----- Material supplied

(** Adding a tunnel that was not there keeps everything. *)
Lemma kept_save V c b :
  TunnelNameIsValid (c_Name c) = true -> kept V -> V !! key (confPath (c_Name c)) = None ->
  kept (<[key (confPath (c_Name c)) := mkFile (c_Name c ++ configFileSuffix) b]> V).
Proof.
  intros Hv [Hf Hc Hnew] Hno.
  assert (Hmig : forall f, migratedTo V f ->
    migratedTo (<[key (confPath (c_Name c)) := mkFile (c_Name c ++ configFileSuffix) b]> V) f).
  { intros f (c' & b' & Ep & Hv' & Hl & Hp). exists c', b'. split; [done|]. split; [done|]. split; [|done].
    rewrite lookup_insert_ne; [done|]. intros E. rewrite <- E in Hl. congruence. }
  split.
  - intros k f Hk. rewrite lookup_insert. case_decide as Ek.
    + subst k. pose proof (Hc _ _ Hv Hk). congruence.
    + destruct (Hf k f Hk) as [?|[? ?]]; auto.
  - intros name f Hn Hk. rewrite lookup_insert_ne; [by apply Hc|]. intros E.
    pose proof (Hc _ _ Hn Hk) as Hx. rewrite <- E in Hx. congruence.
  - intros k f. rewrite lookup_insert_Some. intros [[<- <-]|[_ Hk]]; [right; by exists (c_Name c)|by apply Hnew].
Qed.

(** Removing a file once its contents are stored keeps everything. *)
Lemma kept_remove V e :
  spelled -> listed e -> migratable e = true -> kept V ->
  (forall f, V0 !! key (confDir ++ [de_Name e]) = Some f -> migratedTo V f) ->
  kept (delete (key (confDir ++ [de_Name e])) V).
Proof.
  intros Hsp Hl Hm [Hf Hc Hnew] Hdone. set (ke := key (confDir ++ [de_Name e])) in *.
  assert (Hapart : forall name, TunnelNameIsValid name = true -> ke <> key (confPath name))
    by (intros name Hn; by apply migratable_apart).
  assert (Hmig : forall f, migratedTo V f -> migratedTo (delete ke V) f).
  { intros f (c' & b' & Ep & Hv' & Hlk & Hp). exists c', b'. split; [done|]. split; [done|]. split; [|done].
    rewrite lookup_delete_ne; [done|by apply Hapart]. }
  split.
  - intros k f Hk. destruct (decide (k = ke)) as [->|Hne].
    + right. rewrite lookup_delete_eq. auto.
    + rewrite lookup_delete_ne by done. destruct (Hf k f Hk) as [?|[? ?]]; auto.
  - intros name f Hn Hk. rewrite lookup_delete_ne; [by apply Hc|by apply Hapart].
  - intros k f [_ Hk]%lookup_delete_Some. by apply Hnew.
Qed.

----------

Goal of the exercise: Transcribe the material above word for word.

Solution to this exercise:
(** Adding a tunnel that was not there keeps everything. *)
Lemma kept_save V c b :
  TunnelNameIsValid (c_Name c) = true -> kept V -> V !! key (confPath (c_Name c)) = None ->
  kept (<[key (confPath (c_Name c)) := mkFile (c_Name c ++ configFileSuffix) b]> V).
Proof.
  intros Hv [Hf Hc Hnew] Hno.
  assert (Hmig : forall f, migratedTo V f ->
    migratedTo (<[key (confPath (c_Name c)) := mkFile (c_Name c ++ configFileSuffix) b]> V) f).
  { intros f (c' & b' & Ep & Hv' & Hl & Hp). exists c', b'. split; [done|]. split; [done|]. split; [|done].
    rewrite lookup_insert_ne; [done|]. intros E. rewrite <- E in Hl. congruence. }
  split.
  - intros k f Hk. rewrite lookup_insert. case_decide as Ek.
    + subst k. pose proof (Hc _ _ Hv Hk). congruence.
    + destruct (Hf k f Hk) as [?|[? ?]]; auto.
  - intros name f Hn Hk. rewrite lookup_insert_ne; [by apply Hc|]. intros E.
    pose proof (Hc _ _ Hn Hk) as Hx. rewrite <- E in Hx. congruence.
  - intros k f. rewrite lookup_insert_Some. intros [[<- <-]|[_ Hk]]; [right; by exists (c_Name c)|by apply Hnew].
Qed.

(** Removing a file once its contents are stored keeps everything. *)
Lemma kept_remove V e :
  spelled -> listed e -> migratable e = true -> kept V ->
  (forall f, V0 !! key (confDir ++ [de_Name e]) = Some f -> migratedTo V f) ->
  kept (delete (key (confDir ++ [de_Name e])) V).
Proof.
  intros Hsp Hl Hm [Hf Hc Hnew] Hdone. set (ke := key (confDir ++ [de_Name e])) in *.
  assert (Hapart : forall name, TunnelNameIsValid name = true -> ke <> key (confPath name))
    by (intros name Hn; by apply migratable_apart).
  assert (Hmig : forall f, migratedTo V f -> migratedTo (delete ke V) f).
  { intros f (c' & b' & Ep & Hv' & Hlk & Hp). exists c', b'. split; [done|]. split; [done|]. split; [|done].
    rewrite lookup_delete_ne; [done|by apply Hapart]. }
  split.
  - intros k f Hk. destruct (decide (k = ke)) as [->|Hne].
    + right. rewrite lookup_delete_eq. auto.
    + rewrite lookup_delete_ne by done. destruct (Hf k f Hk) as [?|[? ?]]; auto.
  - intros name f Hn Hk. rewrite lookup_delete_ne; [by apply Hc|by apply Hapart].
  - intros k f [_ Hk]%lookup_delete_Some. by apply Hnew.
Qed.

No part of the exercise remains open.